Stavo sfogliando i quotidiani e mi era piaciuta la scelta della Stampa di Torino, l’unico tra i giornali nazionali che dedicava il titolo di apertura della prima pagina all’”Offensiva di Obama sul clima”, accompagnato da un editoriale che parlava di “Vista lunga”. Ecco, pensavo dopo una capriola dal “che cosa” al “come”: ecco come i giornali di carta dovrebbero provare ad arginare il declino che ogni mattina, ahimè, le edicole certificano: esercitando la vista lunga sulle scelte tematiche da mettere in primo piano e riservando al dichiarificio politico quotidiano una sezione interna per gli amanti del genere.
Avevo anche appena letto un lungo articolo di Emanuele Severino sul Corriere, dove il filosofo osservava tra l’altro: “Da tempo la politica ha ceduto all’economia la guida della società. Nelle società capitalistiche la politica (ormai anche quella di sinistra) mira a garantire il miglior funzionamento dell’economia di mercato. Di fatto lo Stato non è più stato Stato politico, ma economico”. Ma è evidente! – dirà qualcuno - Non ci serve un filosofo che ce lo spieghi. Trascurando il fatto che se fosse così evidente (e se esiste ancora un ruolo pubblico della filosofia dovrebbe concentrarsi proprio su diagnosi, prognosi ed eziologia delle "evidenze") dovremmo – i giornalisti per primi - buttare via seduta stante gran parte del vocabolario di cui ci si serve ogni giorno per riempire giornali, siti, blog e social.

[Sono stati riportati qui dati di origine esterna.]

(* ===== verification/Informers.v ===== *)
(** * Informers: the controller's run (internal/resolver/k8s_linux.go, NewController and Run)

    [Run] registers its handlers, starts the informers in two phases, makes one
    pass over the ClusterIPs and reports itself synced, while the informers
    deliver events to the handlers.  [istep] interleaves the two; the informers'
    steps are those of SharedInformer.v.  A handler is one step; handlers of
    different informers interleave in any order. *)

From S2P Require Import Prelude Golang Netip Model Kube Resolver Endpoints Controller Transform SharedInformer.
Open Scope string_scope.
Open Scope list_scope.
Open Scope Z_scope.

Inductive kind := KReplicaSet | KJob | KPod | KNode | KService | KSlice.
#[export] Instance kind_eq_dec : EqDecision kind.
Proof. solve_decision. Defined.

Section informers.
Context {Rest : Type} (zeroRest : Rest).
Context {RO : RangeOrder okey (object Rest)}.

(** ** The handlers Run registers *)

Definition call (l : Listers Rest) (k : kind) (n : notification (object Rest)) (c : Cache) : Cache :=
  match k, n with
  | (KReplicaSet | KJob), _ => c
  | KPod, (NAdd o | NUpdate _ o) => onPod l o c
  | KPod, NDelete o => onPodDelete o c
  | KNode, (NAdd o | NUpdate _ o) => onNode o c
  | KNode, NDelete o => onNodeDelete o c
  | KService, NAdd o => onService l o c
  | KService, NUpdate old o => onServiceUpdate l old o c
  | KService, NDelete o => onServiceDelete o c
  | KSlice, NAdd o => onEndpointSlice l o c
  | KSlice, NUpdate old o => onEndpointSliceUpdate l old o c
  | KSlice, NDelete o => onEndpointSliceDelete l o c
  end.

(** ** The listers: views of the stores *)

Definition listers_of (inf : kind -> informer (object Rest)) : Listers Rest :=
  mkListers
    (fun ns n => inf_store (inf KPod) !! (ns, n) ≫= asPod)
    (fun ns n => inf_store (inf KReplicaSet) !! (ns, n) ≫=
       fun o => match o with OReplicaSet r => Some r | _ => None end)
    (fun ns n => inf_store (inf KJob) !! (ns, n) ≫=
       fun o => match o with OJob j => Some j | _ => None end)
    (fun ns n => inf_store (inf KService) !! (ns, n) ≫= asService)
    (Some (omap asService (stored (inf KService))))
    (fun ns svc => Some (filter (fun es => es_Namespace es = ns /\
         es_Labels es !! endpointSliceServiceNameLabel = Some svc)
       (omap asEndpointSlice (stored (inf KSlice))))).

(** ** Run *)

Inductive run_pc :=
| Begin
| Phase1                          (* ReplicaSets and Jobs run; waiting for both to sync *)
| Phase2                          (* all run; waiting for the other four to sync *)
| Pass (rest : list (Service Rest)) (* in reindexAllClusterIPs *)
| Ready                           (* syncedChan is closed; waiting for ctx *)
| Returned.

Record state := mkState {
  st_inf : kind -> informer (object Rest);
  st_cache : Cache;
  st_pc : run_pc
}.
Definition NewController : state := mkState (fun _ => NewInformer) NewCache Begin.

Definition upd (k : kind) (i : informer (object Rest)) (inf : kind -> informer (object Rest)) : kind -> informer (object Rest) :=
  fun k' => if decide (k' = k) then i else inf k'.
Definition start (ks : list kind) (inf : kind -> informer (object Rest)) : kind -> informer (object Rest) :=
  fun k => if decide (k ∈ ks) then inf_run (inf k) else inf k.
Definition phase1 : list kind := [KReplicaSet; KJob].
Definition phase2 : list kind := [KPod; KNode; KService; KSlice].
Definition waits (pc : run_pc) : bool :=
  match pc with Begin | Phase1 | Phase2 | Ready => true | _ => false end.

Insomma, per tornare alla domanda di Iannuzzi, stavo per inserirmi tra i commenti al suo post con un deciso “a me no, non me ne frega niente”. Ho ritratto i polpastrelli. E non tanto perché sarebbe stato un commento troppo lapidario e poco argomentato, o perché nel frattempo ne stavano arrivando di ironici e divertenti (del genere “aggiro la questione ma mi prendo un sacco di like”) con i quali dopo la “cura Severino” non avrei potuto competere. Piuttosto perché, in fondo, qualcosa “me ne frega”.
E mi interessa perché, contrariamente a molti scontri interni ai partiti che non sono altro che rese dei conti personali, mi sembra di intravedere nel “caos Pd” una messa in scena efficace di quella transizione tra un prima e un dopo, dove il “dopo” (su post-democrazia, post-politica… esiste ormai una vasta saggistica, oltre a interventi giornalistici acuti come quello di Ilvo Diamanti del 3 agosto 2015 su Repubblica), non deve far altro che aspettare sulla riva i resti della politica; vale a dire di linguaggi, prassi, riti, “sentimenti”, che sembrano inesorabilmente destinati alla sconfitta e all’oblio. Salvo che dal sogno “post” non ci si risvegli bruscamente: “Di fatto lo Stato non è più Stato politico”, dice Severino. Più o per ora?